Among the lines below, copy exactly those from the one with "Record Metrics := mkMetrics" through the one with "Definition on_latency (ns", counting both ends.

--- Records shown Enclosed Below ---

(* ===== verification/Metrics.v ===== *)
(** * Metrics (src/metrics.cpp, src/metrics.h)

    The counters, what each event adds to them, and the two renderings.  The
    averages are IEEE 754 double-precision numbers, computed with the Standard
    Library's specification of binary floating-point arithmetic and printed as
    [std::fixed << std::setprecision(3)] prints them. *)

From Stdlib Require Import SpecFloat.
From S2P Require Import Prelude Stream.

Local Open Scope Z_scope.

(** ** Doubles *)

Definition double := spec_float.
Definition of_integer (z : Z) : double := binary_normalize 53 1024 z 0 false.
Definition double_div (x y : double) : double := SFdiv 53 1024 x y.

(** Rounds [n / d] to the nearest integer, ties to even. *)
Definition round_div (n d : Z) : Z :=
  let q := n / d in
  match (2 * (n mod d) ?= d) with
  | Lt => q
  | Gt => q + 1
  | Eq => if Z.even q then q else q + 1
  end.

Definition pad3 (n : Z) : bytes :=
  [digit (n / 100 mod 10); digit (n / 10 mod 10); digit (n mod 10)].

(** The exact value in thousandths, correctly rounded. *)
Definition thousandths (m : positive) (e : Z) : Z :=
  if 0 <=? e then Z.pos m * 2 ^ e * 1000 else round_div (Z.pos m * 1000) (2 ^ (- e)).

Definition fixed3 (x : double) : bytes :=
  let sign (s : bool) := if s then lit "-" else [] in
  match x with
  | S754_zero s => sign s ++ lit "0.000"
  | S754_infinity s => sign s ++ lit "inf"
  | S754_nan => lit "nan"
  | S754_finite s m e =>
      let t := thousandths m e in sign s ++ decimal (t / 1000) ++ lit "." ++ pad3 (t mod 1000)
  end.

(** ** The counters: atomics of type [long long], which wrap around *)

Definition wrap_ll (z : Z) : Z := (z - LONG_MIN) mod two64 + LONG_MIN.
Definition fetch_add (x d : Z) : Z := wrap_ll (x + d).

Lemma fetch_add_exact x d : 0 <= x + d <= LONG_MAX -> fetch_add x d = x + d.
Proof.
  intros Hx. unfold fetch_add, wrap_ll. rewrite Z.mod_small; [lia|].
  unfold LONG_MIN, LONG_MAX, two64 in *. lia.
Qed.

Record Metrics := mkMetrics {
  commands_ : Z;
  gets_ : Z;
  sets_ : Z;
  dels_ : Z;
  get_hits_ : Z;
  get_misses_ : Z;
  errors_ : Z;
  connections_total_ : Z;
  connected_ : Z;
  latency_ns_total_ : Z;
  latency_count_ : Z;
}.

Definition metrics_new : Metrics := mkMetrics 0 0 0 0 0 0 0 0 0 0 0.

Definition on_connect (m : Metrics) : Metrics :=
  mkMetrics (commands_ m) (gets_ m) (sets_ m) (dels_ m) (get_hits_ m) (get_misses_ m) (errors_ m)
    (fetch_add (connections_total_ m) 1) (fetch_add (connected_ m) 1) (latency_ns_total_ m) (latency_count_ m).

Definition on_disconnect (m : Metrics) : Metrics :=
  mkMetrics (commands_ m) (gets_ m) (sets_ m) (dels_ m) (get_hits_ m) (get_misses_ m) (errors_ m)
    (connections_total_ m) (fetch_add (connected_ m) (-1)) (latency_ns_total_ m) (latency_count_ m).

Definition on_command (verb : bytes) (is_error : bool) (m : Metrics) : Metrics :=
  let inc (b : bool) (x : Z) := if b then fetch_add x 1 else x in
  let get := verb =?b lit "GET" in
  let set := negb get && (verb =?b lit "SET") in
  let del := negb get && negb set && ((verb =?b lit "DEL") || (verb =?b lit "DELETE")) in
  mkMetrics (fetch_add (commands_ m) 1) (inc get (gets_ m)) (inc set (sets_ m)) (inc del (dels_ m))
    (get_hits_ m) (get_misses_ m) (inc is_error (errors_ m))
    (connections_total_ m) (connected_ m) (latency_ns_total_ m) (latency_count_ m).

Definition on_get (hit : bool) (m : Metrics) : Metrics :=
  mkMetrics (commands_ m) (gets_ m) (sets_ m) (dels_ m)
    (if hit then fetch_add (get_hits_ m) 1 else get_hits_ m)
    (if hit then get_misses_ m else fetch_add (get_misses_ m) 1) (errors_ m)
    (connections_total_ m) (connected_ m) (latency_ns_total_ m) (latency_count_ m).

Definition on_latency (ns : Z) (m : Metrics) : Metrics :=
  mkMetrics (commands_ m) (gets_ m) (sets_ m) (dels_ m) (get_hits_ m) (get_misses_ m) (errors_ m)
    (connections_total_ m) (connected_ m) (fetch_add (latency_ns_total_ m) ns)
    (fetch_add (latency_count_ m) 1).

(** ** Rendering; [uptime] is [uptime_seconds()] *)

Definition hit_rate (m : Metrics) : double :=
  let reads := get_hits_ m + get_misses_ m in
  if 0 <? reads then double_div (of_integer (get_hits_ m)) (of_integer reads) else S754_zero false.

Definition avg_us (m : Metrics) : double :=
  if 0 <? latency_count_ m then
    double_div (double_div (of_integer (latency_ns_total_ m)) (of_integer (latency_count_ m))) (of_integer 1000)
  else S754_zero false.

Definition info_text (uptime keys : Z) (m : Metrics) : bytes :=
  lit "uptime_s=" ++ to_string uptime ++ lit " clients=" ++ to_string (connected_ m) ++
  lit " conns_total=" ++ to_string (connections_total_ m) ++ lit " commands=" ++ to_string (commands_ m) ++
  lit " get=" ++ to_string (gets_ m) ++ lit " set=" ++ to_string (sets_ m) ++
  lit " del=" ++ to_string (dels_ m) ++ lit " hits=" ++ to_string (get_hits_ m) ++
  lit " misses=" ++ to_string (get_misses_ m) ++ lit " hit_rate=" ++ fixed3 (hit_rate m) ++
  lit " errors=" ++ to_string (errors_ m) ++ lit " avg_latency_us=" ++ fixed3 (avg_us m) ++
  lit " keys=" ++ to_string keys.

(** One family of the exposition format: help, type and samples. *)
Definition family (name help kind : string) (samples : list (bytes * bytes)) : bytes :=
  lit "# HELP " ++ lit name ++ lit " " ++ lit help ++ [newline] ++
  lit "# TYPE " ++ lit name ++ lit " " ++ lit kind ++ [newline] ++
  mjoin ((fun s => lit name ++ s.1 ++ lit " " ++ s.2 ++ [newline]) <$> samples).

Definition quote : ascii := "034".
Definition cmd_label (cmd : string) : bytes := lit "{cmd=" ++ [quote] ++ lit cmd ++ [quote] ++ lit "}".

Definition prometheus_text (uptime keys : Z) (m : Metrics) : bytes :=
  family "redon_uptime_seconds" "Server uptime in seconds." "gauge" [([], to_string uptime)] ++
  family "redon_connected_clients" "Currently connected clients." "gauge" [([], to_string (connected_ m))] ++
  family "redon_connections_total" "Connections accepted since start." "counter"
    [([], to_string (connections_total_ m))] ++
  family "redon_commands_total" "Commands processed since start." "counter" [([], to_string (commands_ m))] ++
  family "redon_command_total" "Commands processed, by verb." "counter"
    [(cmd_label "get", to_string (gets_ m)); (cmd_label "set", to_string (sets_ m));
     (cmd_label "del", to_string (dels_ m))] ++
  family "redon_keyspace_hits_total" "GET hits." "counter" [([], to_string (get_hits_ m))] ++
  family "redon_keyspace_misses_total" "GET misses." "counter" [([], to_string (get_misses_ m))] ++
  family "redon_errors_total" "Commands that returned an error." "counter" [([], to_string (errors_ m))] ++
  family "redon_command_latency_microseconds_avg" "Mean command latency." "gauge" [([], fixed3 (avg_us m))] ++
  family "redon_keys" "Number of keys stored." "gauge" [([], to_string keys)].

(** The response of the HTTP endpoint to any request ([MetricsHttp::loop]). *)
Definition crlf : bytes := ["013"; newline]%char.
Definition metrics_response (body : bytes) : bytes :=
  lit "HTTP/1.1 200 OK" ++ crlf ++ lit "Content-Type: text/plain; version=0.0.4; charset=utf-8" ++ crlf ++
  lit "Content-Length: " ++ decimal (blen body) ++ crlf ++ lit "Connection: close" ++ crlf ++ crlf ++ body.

--- End of Enclosed Records shown ---

_Answer to this problem_:
Record Metrics := mkMetrics {
  commands_ : Z;
  gets_ : Z;
  sets_ : Z;
  dels_ : Z;
  get_hits_ : Z;
  get_misses_ : Z;
  errors_ : Z;
  connections_total_ : Z;
  connected_ : Z;
  latency_ns_total_ : Z;
  latency_count_ : Z;
}.

Definition metrics_new : Metrics := mkMetrics 0 0 0 0 0 0 0 0 0 0 0.

Definition on_connect (m : Metrics) : Metrics :=
  mkMetrics (commands_ m) (gets_ m) (sets_ m) (dels_ m) (get_hits_ m) (get_misses_ m) (errors_ m)
    (fetch_add (connections_total_ m) 1) (fetch_add (connected_ m) 1) (latency_ns_total_ m) (latency_count_ m).

Definition on_disconnect (m : Metrics) : Metrics :=
  mkMetrics (commands_ m) (gets_ m) (sets_ m) (dels_ m) (get_hits_ m) (get_misses_ m) (errors_ m)
    (connections_total_ m) (fetch_add (connected_ m) (-1)) (latency_ns_total_ m) (latency_count_ m).

Definition on_command (verb : bytes) (is_error : bool) (m : Metrics) : Metrics :=
  let inc (b : bool) (x : Z) := if b then fetch_add x 1 else x in
  let get := verb =?b lit "GET" in
  let set := negb get && (verb =?b lit "SET") in
  let del := negb get && negb set && ((verb =?b lit "DEL") || (verb =?b lit "DELETE")) in
  mkMetrics (fetch_add (commands_ m) 1) (inc get (gets_ m)) (inc set (sets_ m)) (inc del (dels_ m))
    (get_hits_ m) (get_misses_ m) (inc is_error (errors_ m))
    (connections_total_ m) (connected_ m) (latency_ns_total_ m) (latency_count_ m).

Definition on_get (hit : bool) (m : Metrics) : Metrics :=
  mkMetrics (commands_ m) (gets_ m) (sets_ m) (dels_ m)
    (if hit then fetch_add (get_hits_ m) 1 else get_hits_ m)
    (if hit then get_misses_ m else fetch_add (get_misses_ m) 1) (errors_ m)
    (connections_total_ m) (connected_ m) (latency_ns_total_ m) (latency_count_ m).

Definition on_latency (ns : Z) (m : Metrics) : Metrics :=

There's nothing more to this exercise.